**Problem description**
Every line in the listing below from the one with "Proof. intros Hu Ho Hr. by constructor. Qed." through the one with "rewrite Hd, mark_deleted_lookup." is to be reproduced exactly, both ends included; leave out the rest.

**Given information**
Lemma format_insertable {t} w (items dups : list (Model t)) r :
  addable w items -> found (T t w) (GetLcuuid <$> items) dups ->
  (forall l, l ∈ GetLcuuid <$> items -> is_Some (T t w !! l) -> l ∈ GetLcuuid <$> dups) ->
  r = mark_deleted false (fun _ id => bool_decide (id ∈ GetID <$> dups)) (T t w) ->
  insertable r (reuse_ids dups items).
Proof.
  intros [Hne Hnd Hz _] Hf Ha ->. pose proof (reuse_ids_lcuuids dups items) as El.
  pose proof (reuse_ids_ok dups items Hz) as Hr. rewrite Forall_forall in Hr. constructor.
  - intros E. rewrite E in El. by destruct items.
  - by rewrite El.
  - intros m Hm. rewrite mark_deleted_lookup. destruct (T t w !! GetLcuuid m) as [[id b]|] eqn:E; [|done].
    cbn. rewrite bool_decide_true; [done|].
    assert (GetLcuuid m ∈ GetLcuuid <$> dups) as (d & Ed & Hd)%list_elem_of_fmap.
    { apply Ha; [rewrite <- El; by apply list_elem_of_fmap_2|by eexists]. }
    destruct (Hf _ Hd) as [_ Hk]. rewrite <- Ed, E in Hk. injection Hk as ->. by apply list_elem_of_fmap_2.
  - intros m m' Hm Hm' Hz' Eid. destruct (Hr _ Hm) as [|(d & Hd & Ed & Eid1)]; [done|].
    destruct (Hr _ Hm') as [|(d' & Hd' & Ed' & Eid2)]; [congruence|].
    apply list_elem_of_lookup in Hm as [i Hi], Hm' as [j Hj].
    assert (i = j) as ->; [|congruence].
    apply (NoDup_lookup (GetLcuuid <$> reuse_ids dups items) i j (GetLcuuid m)); [by rewrite El| |].
    + by rewrite list_lookup_fmap, Hi.
    + rewrite list_lookup_fmap, Hj. cbn. f_equal. destruct (Hf _ Hd) as [_ H1], (Hf _ Hd') as [_ H2].
      apply fmap_Some in H1 as ([k b] & H1 & E1), H2 as ([k' b'] & H2 & E2). cbn in E1, E2.
      assert (k' = k) as -> by congruence. rewrite Ed, Ed'. exact (table_keys _ _ _ _ _ _ _ H2 H1).
  - intros m l p Hm. rewrite mark_deleted_lookup. intros Hp Hz' Eid.
    destruct (Hr _ Hm) as [|(d & Hd & _ & Eid1)]; [done|].
    destruct (T t w !! l) as [[id b]|]; [|done]. cbn in Hp. case_bool_decide as Hc; [done|].
    simplify_eq. cbn in Eid. destruct Hc. rewrite <- Eid, Eid1. by apply list_elem_of_fmap_2.
Qed.

Lemma batch_world {t L w} d s :
  (up (w_db w) -> up d) -> (forall t', t' <> t -> table t' d = T t' w) ->
  (forall l, l ∉ L -> table t d !! l = T t w !! l) -> batch t L w (mkWorld (w_cache w) d s).
Proof. intros Hu Ho Hr. by constructor. Qed.

(** Nothing is there yet. *)
Lemma fresh_insertable {t} w (items : list (Model t)) r :
  addable w items -> (forall m, m ∈ items -> r !! GetLcuuid m = None) -> insertable r items.
Proof.
  intros [Hne Hnd Hz _] Hr. rewrite Forall_forall in Hz.
  constructor; [done|done|done|intros m ? Hm; by rewrite (Hz _ Hm)|intros m ?? Hm; by rewrite (Hz _ Hm)].
Qed.

(** What [formatDBItemsToAdd] answers. *)
Definition formatted {t} (items : list (Model t)) w (r : option (list (Model t))) w' : Prop :=
  batch t (GetLcuuid <$> items) w w' /\
  (forall ms m, r = Some ms -> m ∈ ms -> GetLcuuid m ∈ GetLcuuid <$> items) /\
  (up (w_db w) -> addable w items ->
   exists ms, r = Some ms /\ GetLcuuid <$> ms = GetLcuuid <$> items /\ insertable (T t w') ms).

Lemma format_soft_ok {t} (items dups : list (Model t)) w :
  found (T t w) (GetLcuuid <$> items) dups ->
  (forall l, l ∈ GetLcuuid <$> items -> is_Some (T t w !! l) -> l ∈ GetLcuuid <$> dups) ->
  runs (_ ← execute (SDeleteUnscoped t (GetLcuuid <$> dups)) (delete_unscoped t dups);
        mret (Some (reuse_ids dups items))) w (formatted items w).
Proof.
  intros Hf Ha. apply runs_bind, runs_execute. intros ok d' E'. apply runs_ret.
  destruct (delete_unscoped_law _ _ _ _ _ E') as (Ho & Hu' & Hd). split_and!.
  - apply batch_world; [done..|]. intros l Hl. destruct ok; [|by destruct Hd as [-> _]].
    rewrite Hd, mark_deleted_lookup. change (table t (w_db w)) with (T t w).
    destruct (T t w !! l) as [[id b]|] eqn:El; [|done]. cbn. rewrite bool_decide_false; [done|].
    intros Hin. exact (Hl (found_key w _ dups _ _ _ Hf El Hin)).
  - intros ms m [= <-] Hm. rewrite <- (reuse_ids_lcuuids dups). by apply list_elem_of_fmap_2.
  - intros Hup Hadd. exists (reuse_ids dups items). split_and!; [done|apply reuse_ids_lcuuids|].
    destruct ok; [|destruct Hd as [_ []]; auto]. by eapply format_insertable.
Qed.

Lemma formatted_quiet {t} (items : list (Model t)) w w1 r w' :
  quiet w w1 -> formatted items w1 r w' -> formatted items w r w'.
Proof.
  intros Hq (Hb & Hin & Hup). split_and!; [by eapply batch_trans; [apply quiet_batch|]|done|].
  intros Hu [H1 H2 H3 H4]. apply Hup; [by apply (k_up _ _ (q_keeps _ _ Hq))|]. constructor; [done..|].
  intros. rewrite (q_rows _ _ Hq). by apply H4.
Qed.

**Exercise solution**
Proof. intros Hu Ho Hr. by constructor. Qed.

(** Nothing is there yet. *)
Lemma fresh_insertable {t} w (items : list (Model t)) r :
  addable w items -> (forall m, m ∈ items -> r !! GetLcuuid m = None) -> insertable r items.
Proof.
  intros [Hne Hnd Hz _] Hr. rewrite Forall_forall in Hz.
  constructor; [done|done|done|intros m ? Hm; by rewrite (Hz _ Hm)|intros m ?? Hm; by rewrite (Hz _ Hm)].
Qed.

(** What [formatDBItemsToAdd] answers. *)
Definition formatted {t} (items : list (Model t)) w (r : option (list (Model t))) w' : Prop :=
  batch t (GetLcuuid <$> items) w w' /\
  (forall ms m, r = Some ms -> m ∈ ms -> GetLcuuid m ∈ GetLcuuid <$> items) /\
  (up (w_db w) -> addable w items ->
   exists ms, r = Some ms /\ GetLcuuid <$> ms = GetLcuuid <$> items /\ insertable (T t w') ms).

Lemma format_soft_ok {t} (items dups : list (Model t)) w :
  found (T t w) (GetLcuuid <$> items) dups ->
  (forall l, l ∈ GetLcuuid <$> items -> is_Some (T t w !! l) -> l ∈ GetLcuuid <$> dups) ->
  runs (_ ← execute (SDeleteUnscoped t (GetLcuuid <$> dups)) (delete_unscoped t dups);
        mret (Some (reuse_ids dups items))) w (formatted items w).
Proof.
  intros Hf Ha. apply runs_bind, runs_execute. intros ok d' E'. apply runs_ret.
  destruct (delete_unscoped_law _ _ _ _ _ E') as (Ho & Hu' & Hd). split_and!.
  - apply batch_world; [done..|]. intros l Hl. destruct ok; [|by destruct Hd as [-> _]].
    rewrite Hd, mark_deleted_lookup. change (table t (w_db w)) with (T t w).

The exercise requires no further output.